DESCRIPTION OF THE TASK >>
Take the lines below beginning at the line that has "Lemma add_by_nonce_grouped t" and stopping after the line that has "->] ->%list_elem_of_singleton. set_solver.", and print them exactly as they are, with no other lines.

[Collection entries]
Segment Open

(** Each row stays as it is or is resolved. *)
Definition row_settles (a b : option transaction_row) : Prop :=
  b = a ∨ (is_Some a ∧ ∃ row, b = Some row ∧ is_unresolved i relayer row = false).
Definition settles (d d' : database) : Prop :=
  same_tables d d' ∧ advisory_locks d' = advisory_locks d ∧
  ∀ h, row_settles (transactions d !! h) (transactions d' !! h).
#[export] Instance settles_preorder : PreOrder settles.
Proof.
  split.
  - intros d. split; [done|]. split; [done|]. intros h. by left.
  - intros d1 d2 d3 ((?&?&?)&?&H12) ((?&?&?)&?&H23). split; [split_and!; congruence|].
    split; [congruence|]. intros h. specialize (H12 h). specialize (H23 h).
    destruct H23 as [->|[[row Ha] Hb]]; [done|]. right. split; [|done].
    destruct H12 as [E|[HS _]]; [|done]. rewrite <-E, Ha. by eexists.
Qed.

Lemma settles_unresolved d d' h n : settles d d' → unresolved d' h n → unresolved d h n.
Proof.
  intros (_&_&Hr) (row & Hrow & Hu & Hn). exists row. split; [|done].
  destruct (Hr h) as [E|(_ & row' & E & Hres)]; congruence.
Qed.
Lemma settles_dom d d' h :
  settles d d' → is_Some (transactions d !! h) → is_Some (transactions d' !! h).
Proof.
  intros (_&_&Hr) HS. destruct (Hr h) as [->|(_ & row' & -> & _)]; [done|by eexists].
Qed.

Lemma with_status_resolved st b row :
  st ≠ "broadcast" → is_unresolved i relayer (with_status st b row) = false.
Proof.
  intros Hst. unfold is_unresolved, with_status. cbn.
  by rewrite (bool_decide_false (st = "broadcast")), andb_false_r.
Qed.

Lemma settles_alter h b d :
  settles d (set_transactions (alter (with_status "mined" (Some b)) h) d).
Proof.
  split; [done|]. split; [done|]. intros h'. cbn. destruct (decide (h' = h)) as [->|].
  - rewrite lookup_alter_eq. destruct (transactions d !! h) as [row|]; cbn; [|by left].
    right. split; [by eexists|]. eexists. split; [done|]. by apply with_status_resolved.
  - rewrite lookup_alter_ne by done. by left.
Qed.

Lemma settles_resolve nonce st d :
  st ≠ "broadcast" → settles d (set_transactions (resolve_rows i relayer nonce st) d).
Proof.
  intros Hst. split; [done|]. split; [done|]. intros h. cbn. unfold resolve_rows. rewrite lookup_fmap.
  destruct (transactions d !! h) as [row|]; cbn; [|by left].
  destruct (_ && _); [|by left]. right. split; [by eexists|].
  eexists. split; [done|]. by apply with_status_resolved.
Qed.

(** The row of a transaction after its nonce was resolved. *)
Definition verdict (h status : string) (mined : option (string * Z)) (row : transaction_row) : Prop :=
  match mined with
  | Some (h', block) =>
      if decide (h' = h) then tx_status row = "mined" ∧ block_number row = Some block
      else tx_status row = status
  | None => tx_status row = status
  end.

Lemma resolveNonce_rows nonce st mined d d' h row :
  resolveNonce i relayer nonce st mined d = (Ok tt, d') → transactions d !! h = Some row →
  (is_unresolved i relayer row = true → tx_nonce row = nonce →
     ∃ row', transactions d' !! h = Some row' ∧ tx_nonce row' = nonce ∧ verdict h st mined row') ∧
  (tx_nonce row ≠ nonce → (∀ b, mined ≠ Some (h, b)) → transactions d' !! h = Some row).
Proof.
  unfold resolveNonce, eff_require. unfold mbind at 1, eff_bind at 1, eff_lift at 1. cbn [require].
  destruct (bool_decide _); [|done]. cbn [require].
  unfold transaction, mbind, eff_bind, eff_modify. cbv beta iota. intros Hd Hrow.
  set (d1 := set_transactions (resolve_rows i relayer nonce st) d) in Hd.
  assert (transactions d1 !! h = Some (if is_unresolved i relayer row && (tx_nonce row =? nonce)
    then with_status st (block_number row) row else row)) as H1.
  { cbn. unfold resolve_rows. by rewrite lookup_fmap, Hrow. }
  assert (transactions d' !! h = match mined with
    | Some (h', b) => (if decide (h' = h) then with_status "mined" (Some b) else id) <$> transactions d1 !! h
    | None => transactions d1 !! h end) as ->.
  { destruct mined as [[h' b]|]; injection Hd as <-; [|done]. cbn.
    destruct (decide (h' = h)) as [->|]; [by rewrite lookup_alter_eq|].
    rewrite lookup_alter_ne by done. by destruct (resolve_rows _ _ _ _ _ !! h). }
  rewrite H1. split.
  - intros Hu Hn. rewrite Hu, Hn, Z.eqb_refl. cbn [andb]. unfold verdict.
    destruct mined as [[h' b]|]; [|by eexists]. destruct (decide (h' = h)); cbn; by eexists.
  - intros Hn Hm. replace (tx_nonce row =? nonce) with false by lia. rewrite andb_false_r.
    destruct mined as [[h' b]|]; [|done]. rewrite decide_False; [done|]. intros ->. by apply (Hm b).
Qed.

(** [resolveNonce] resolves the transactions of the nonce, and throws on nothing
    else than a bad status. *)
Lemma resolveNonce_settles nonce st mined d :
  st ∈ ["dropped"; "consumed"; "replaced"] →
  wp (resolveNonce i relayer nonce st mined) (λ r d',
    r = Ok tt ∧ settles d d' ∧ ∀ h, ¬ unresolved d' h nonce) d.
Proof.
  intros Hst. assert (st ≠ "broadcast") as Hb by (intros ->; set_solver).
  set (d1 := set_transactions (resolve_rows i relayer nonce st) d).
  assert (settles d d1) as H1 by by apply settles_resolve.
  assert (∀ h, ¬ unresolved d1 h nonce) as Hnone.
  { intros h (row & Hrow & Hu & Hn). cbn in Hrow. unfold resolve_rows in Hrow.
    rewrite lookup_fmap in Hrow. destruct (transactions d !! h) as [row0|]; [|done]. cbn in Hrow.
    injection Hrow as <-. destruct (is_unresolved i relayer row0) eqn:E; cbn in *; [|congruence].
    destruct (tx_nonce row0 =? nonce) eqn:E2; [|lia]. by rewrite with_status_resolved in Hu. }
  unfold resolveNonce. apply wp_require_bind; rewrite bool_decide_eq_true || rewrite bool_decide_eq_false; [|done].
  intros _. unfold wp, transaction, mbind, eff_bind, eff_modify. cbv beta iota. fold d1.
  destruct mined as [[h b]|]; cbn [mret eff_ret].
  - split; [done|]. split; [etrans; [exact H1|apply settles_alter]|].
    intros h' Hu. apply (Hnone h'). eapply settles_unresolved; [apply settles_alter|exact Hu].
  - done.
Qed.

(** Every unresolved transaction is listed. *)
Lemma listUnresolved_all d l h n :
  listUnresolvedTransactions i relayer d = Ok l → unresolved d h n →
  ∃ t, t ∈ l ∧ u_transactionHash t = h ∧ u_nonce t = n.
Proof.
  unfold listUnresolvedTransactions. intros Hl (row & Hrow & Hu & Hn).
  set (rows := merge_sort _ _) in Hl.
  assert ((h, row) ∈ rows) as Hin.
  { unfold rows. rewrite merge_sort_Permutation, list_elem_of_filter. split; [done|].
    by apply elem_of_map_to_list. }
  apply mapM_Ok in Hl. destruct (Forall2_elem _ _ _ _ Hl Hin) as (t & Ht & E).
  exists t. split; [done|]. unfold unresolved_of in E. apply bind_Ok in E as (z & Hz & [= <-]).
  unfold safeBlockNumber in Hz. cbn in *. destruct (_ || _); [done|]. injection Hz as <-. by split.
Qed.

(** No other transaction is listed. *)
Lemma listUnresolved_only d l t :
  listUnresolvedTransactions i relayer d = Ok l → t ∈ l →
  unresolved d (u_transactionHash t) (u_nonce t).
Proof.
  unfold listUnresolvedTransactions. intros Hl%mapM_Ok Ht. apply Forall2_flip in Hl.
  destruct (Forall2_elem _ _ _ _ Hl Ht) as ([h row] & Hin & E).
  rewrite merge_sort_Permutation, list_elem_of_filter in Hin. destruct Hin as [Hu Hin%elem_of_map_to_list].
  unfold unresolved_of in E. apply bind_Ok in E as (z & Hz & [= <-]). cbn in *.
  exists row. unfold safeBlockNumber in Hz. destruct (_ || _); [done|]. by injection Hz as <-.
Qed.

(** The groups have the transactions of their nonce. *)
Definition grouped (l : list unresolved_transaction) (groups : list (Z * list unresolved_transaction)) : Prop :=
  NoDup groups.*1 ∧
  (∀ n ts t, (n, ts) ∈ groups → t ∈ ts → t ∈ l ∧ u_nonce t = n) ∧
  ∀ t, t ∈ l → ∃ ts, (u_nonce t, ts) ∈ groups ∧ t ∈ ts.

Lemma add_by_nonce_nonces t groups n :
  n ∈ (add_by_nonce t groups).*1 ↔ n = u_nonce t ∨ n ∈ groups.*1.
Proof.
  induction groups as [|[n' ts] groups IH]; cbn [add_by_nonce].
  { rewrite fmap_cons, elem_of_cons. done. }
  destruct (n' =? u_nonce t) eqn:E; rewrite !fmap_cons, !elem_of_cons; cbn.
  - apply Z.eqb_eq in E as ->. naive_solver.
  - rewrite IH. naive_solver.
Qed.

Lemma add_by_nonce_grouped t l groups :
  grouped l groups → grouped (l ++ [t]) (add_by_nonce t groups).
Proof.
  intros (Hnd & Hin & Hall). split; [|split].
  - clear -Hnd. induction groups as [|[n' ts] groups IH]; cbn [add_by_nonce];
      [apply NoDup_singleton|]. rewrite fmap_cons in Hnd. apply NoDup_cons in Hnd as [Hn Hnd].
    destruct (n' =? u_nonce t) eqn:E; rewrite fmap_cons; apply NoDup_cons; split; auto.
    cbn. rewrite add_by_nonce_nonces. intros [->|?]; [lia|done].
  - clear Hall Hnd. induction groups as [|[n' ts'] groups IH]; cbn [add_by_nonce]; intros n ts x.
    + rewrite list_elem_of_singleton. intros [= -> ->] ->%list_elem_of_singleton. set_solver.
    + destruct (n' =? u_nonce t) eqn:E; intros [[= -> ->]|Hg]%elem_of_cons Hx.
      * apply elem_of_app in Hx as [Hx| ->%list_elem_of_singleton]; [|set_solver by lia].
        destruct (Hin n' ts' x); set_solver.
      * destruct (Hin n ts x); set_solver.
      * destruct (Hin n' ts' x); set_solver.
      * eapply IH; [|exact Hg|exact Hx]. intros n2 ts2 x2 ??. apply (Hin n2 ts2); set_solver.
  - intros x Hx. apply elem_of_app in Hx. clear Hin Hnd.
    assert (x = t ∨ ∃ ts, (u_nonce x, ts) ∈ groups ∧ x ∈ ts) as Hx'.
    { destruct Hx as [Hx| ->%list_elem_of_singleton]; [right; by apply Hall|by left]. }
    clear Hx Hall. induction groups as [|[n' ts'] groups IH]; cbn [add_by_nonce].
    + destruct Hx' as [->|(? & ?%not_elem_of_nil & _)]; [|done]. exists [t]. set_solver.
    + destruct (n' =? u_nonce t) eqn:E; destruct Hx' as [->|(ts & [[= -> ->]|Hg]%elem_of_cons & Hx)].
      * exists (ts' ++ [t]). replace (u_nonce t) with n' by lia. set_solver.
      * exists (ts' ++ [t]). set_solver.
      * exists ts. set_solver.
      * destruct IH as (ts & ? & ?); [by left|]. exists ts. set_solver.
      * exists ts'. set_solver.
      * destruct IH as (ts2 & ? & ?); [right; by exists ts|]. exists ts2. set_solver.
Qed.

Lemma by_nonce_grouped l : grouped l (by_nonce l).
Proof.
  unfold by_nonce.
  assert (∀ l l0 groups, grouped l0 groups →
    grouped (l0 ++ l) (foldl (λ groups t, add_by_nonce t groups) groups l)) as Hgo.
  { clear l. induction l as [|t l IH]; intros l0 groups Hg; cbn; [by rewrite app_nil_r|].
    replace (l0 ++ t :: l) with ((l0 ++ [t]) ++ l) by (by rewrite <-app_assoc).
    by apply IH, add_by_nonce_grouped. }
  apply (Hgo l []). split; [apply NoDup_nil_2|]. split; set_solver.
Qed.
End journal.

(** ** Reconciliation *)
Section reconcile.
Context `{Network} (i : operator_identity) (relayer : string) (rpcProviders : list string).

Segment Closed

OUTPUT OF THE EXERCISE >>
Lemma add_by_nonce_grouped t l groups :
  grouped l groups → grouped (l ++ [t]) (add_by_nonce t groups).
Proof.
  intros (Hnd & Hin & Hall). split; [|split].
  - clear -Hnd. induction groups as [|[n' ts] groups IH]; cbn [add_by_nonce];
      [apply NoDup_singleton|]. rewrite fmap_cons in Hnd. apply NoDup_cons in Hnd as [Hn Hnd].
    destruct (n' =? u_nonce t) eqn:E; rewrite fmap_cons; apply NoDup_cons; split; auto.
    cbn. rewrite add_by_nonce_nonces. intros [->|?]; [lia|done].
  - clear Hall Hnd. induction groups as [|[n' ts'] groups IH]; cbn [add_by_nonce]; intros n ts x.
    + rewrite list_elem_of_singleton. intros [= -> ->] ->%list_elem_of_singleton. set_solver.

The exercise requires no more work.